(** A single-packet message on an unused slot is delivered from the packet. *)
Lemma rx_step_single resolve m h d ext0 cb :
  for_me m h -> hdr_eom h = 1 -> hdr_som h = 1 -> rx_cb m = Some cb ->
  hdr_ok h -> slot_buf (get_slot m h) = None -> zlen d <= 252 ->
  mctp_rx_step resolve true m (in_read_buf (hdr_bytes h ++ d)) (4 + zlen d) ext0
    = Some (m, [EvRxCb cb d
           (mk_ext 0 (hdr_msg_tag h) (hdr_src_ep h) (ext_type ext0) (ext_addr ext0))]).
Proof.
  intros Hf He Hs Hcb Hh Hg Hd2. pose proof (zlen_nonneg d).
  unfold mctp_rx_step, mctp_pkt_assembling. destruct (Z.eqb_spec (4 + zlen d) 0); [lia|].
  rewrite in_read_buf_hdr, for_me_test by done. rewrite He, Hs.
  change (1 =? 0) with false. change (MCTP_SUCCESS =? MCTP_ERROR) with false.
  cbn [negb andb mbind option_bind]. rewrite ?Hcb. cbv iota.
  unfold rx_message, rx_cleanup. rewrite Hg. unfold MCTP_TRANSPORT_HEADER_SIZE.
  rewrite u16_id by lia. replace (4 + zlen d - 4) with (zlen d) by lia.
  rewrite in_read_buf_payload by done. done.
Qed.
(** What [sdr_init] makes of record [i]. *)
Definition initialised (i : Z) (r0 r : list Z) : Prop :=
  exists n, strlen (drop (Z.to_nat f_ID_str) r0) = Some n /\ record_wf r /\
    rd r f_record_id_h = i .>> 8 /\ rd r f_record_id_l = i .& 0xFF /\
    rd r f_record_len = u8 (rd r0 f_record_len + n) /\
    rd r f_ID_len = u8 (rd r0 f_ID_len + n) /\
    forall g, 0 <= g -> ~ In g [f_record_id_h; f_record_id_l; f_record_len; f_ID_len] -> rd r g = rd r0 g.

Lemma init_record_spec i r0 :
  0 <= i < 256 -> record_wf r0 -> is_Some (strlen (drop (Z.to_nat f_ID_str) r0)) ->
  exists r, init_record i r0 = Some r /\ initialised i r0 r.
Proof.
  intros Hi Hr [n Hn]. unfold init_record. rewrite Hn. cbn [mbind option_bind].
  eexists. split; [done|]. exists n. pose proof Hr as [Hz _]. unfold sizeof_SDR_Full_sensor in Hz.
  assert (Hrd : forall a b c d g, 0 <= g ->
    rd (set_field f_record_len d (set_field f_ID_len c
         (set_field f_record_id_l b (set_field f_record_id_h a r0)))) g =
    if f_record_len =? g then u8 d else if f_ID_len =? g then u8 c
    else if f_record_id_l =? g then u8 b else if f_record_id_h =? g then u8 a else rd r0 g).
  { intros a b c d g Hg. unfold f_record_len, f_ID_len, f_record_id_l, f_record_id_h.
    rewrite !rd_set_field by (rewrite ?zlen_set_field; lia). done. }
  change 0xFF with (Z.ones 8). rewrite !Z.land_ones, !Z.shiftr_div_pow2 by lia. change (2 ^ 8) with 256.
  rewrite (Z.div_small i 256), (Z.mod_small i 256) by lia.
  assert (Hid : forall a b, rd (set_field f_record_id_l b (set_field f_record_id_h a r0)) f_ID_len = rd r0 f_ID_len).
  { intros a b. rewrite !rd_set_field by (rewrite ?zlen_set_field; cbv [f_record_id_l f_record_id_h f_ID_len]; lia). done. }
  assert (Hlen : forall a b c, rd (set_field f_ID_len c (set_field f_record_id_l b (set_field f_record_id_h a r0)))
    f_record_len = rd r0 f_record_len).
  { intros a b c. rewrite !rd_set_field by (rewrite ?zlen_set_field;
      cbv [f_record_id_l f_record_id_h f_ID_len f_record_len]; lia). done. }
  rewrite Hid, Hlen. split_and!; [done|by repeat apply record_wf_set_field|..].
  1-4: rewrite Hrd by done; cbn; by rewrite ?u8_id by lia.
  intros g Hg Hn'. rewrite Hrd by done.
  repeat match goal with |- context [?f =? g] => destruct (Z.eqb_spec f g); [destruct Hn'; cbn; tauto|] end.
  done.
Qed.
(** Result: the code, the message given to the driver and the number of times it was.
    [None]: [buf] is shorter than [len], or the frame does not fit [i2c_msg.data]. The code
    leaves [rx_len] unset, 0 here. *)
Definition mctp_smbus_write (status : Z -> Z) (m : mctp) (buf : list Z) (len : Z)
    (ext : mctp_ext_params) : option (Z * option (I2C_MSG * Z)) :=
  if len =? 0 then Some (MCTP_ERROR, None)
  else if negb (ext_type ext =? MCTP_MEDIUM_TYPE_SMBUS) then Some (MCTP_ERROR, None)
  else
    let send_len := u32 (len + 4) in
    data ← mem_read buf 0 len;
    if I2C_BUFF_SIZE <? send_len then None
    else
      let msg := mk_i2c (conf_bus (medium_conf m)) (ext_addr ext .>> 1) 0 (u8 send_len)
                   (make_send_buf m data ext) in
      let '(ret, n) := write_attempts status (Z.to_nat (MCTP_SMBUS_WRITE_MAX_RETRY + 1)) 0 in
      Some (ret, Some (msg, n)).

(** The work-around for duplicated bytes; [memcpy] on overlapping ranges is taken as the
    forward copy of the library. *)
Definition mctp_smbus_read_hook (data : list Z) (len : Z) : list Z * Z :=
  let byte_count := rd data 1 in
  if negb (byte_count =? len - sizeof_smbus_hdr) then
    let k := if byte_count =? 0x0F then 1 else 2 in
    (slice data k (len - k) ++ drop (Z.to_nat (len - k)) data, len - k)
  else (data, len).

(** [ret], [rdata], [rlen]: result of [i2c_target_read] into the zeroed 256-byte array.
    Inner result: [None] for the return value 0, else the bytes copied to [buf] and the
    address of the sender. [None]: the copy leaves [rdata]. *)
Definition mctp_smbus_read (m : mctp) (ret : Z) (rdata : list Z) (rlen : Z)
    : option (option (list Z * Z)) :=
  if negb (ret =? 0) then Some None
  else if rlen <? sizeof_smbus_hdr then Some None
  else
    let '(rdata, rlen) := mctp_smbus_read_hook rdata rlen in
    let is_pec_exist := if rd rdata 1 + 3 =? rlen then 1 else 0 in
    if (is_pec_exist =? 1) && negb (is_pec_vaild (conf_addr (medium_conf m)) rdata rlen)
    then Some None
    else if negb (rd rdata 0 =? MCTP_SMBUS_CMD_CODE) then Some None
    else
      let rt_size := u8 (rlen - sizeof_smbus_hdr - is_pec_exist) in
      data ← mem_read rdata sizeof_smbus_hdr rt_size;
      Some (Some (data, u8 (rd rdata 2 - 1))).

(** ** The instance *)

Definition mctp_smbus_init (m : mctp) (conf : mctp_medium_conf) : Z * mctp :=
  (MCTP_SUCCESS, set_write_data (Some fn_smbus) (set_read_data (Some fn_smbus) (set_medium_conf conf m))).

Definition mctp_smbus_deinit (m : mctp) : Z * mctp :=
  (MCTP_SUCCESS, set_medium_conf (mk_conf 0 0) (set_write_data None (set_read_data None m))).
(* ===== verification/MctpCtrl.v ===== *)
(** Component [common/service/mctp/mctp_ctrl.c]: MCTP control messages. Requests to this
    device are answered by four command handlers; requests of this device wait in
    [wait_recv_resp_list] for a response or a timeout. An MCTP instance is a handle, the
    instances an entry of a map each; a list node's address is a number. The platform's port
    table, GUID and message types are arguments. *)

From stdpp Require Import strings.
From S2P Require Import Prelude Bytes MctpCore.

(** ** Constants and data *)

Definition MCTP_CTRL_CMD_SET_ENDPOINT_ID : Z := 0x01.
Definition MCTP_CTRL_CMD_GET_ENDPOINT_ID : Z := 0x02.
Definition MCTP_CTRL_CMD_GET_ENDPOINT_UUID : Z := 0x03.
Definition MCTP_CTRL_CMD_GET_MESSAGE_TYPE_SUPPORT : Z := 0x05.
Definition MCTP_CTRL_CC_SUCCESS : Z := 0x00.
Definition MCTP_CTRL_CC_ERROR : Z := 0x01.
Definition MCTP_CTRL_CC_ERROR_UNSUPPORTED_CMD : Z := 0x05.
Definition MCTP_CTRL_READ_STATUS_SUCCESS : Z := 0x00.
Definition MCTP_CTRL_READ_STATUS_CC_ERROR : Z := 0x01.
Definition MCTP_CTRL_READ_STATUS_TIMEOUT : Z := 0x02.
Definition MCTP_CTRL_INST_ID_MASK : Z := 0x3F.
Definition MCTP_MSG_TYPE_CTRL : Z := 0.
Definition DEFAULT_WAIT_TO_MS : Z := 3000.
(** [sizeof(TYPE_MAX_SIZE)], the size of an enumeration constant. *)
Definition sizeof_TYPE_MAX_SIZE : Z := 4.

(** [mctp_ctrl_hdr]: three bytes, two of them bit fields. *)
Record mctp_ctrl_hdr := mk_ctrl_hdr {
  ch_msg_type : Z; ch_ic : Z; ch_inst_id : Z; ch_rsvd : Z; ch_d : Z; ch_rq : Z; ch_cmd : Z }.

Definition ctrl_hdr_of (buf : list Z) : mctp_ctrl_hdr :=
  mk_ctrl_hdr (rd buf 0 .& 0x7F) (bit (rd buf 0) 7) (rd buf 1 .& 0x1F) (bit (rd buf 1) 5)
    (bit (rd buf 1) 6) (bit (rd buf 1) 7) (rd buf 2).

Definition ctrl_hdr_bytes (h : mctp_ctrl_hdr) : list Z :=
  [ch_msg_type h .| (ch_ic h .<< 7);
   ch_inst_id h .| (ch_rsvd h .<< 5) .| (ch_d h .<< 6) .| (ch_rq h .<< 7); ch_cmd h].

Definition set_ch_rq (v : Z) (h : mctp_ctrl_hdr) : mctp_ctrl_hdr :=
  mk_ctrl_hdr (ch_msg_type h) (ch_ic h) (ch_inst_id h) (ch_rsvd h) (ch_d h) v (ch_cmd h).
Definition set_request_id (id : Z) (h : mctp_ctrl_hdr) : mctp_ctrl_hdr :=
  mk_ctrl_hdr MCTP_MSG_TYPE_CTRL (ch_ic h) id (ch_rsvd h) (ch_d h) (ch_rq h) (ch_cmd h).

#####

TASK REQUIREMENTS:
Taking the entries above, write out exactly the lines starting with the line containing "else if f_record_id_l" and going on through the line containing "Some (ret, Some (msg, n)).", both included, and nothing else.

ANSWER SPACE:
    else if f_record_id_l =? g then u8 b else if f_record_id_h =? g then u8 a else rd r0 g).
  { intros a b c d g Hg. unfold f_record_len, f_ID_len, f_record_id_l, f_record_id_h.
    rewrite !rd_set_field by (rewrite ?zlen_set_field; lia). done. }
  change 0xFF with (Z.ones 8). rewrite !Z.land_ones, !Z.shiftr_div_pow2 by lia. change (2 ^ 8) with 256.
  rewrite (Z.div_small i 256), (Z.mod_small i 256) by lia.
  assert (Hid : forall a b, rd (set_field f_record_id_l b (set_field f_record_id_h a r0)) f_ID_len = rd r0 f_ID_len).
  { intros a b. rewrite !rd_set_field by (rewrite ?zlen_set_field; cbv [f_record_id_l f_record_id_h f_ID_len]; lia). done. }
  assert (Hlen : forall a b c, rd (set_field f_ID_len c (set_field f_record_id_l b (set_field f_record_id_h a r0)))
    f_record_len = rd r0 f_record_len).
  { intros a b c. rewrite !rd_set_field by (rewrite ?zlen_set_field;
      cbv [f_record_id_l f_record_id_h f_ID_len f_record_len]; lia). done. }
  rewrite Hid, Hlen. split_and!; [done|by repeat apply record_wf_set_field|..].
  1-4: rewrite Hrd by done; cbn; by rewrite ?u8_id by lia.
  intros g Hg Hn'. rewrite Hrd by done.
  repeat match goal with |- context [?f =? g] => destruct (Z.eqb_spec f g); [destruct Hn'; cbn; tauto|] end.
  done.
Qed.
(** Result: the code, the message given to the driver and the number of times it was.
    [None]: [buf] is shorter than [len], or the frame does not fit [i2c_msg.data]. The code
    leaves [rx_len] unset, 0 here. *)
Definition mctp_smbus_write (status : Z -> Z) (m : mctp) (buf : list Z) (len : Z)
    (ext : mctp_ext_params) : option (Z * option (I2C_MSG * Z)) :=
  if len =? 0 then Some (MCTP_ERROR, None)
  else if negb (ext_type ext =? MCTP_MEDIUM_TYPE_SMBUS) then Some (MCTP_ERROR, None)
  else
    let send_len := u32 (len + 4) in
    data ← mem_read buf 0 len;
    if I2C_BUFF_SIZE <? send_len then None
    else
      let msg := mk_i2c (conf_bus (medium_conf m)) (ext_addr ext .>> 1) 0 (u8 send_len)
                   (make_send_buf m data ext) in
      let '(ret, n) := write_attempts status (Z.to_nat (MCTP_SMBUS_WRITE_MAX_RETRY + 1)) 0 in
      Some (ret, Some (msg, n)).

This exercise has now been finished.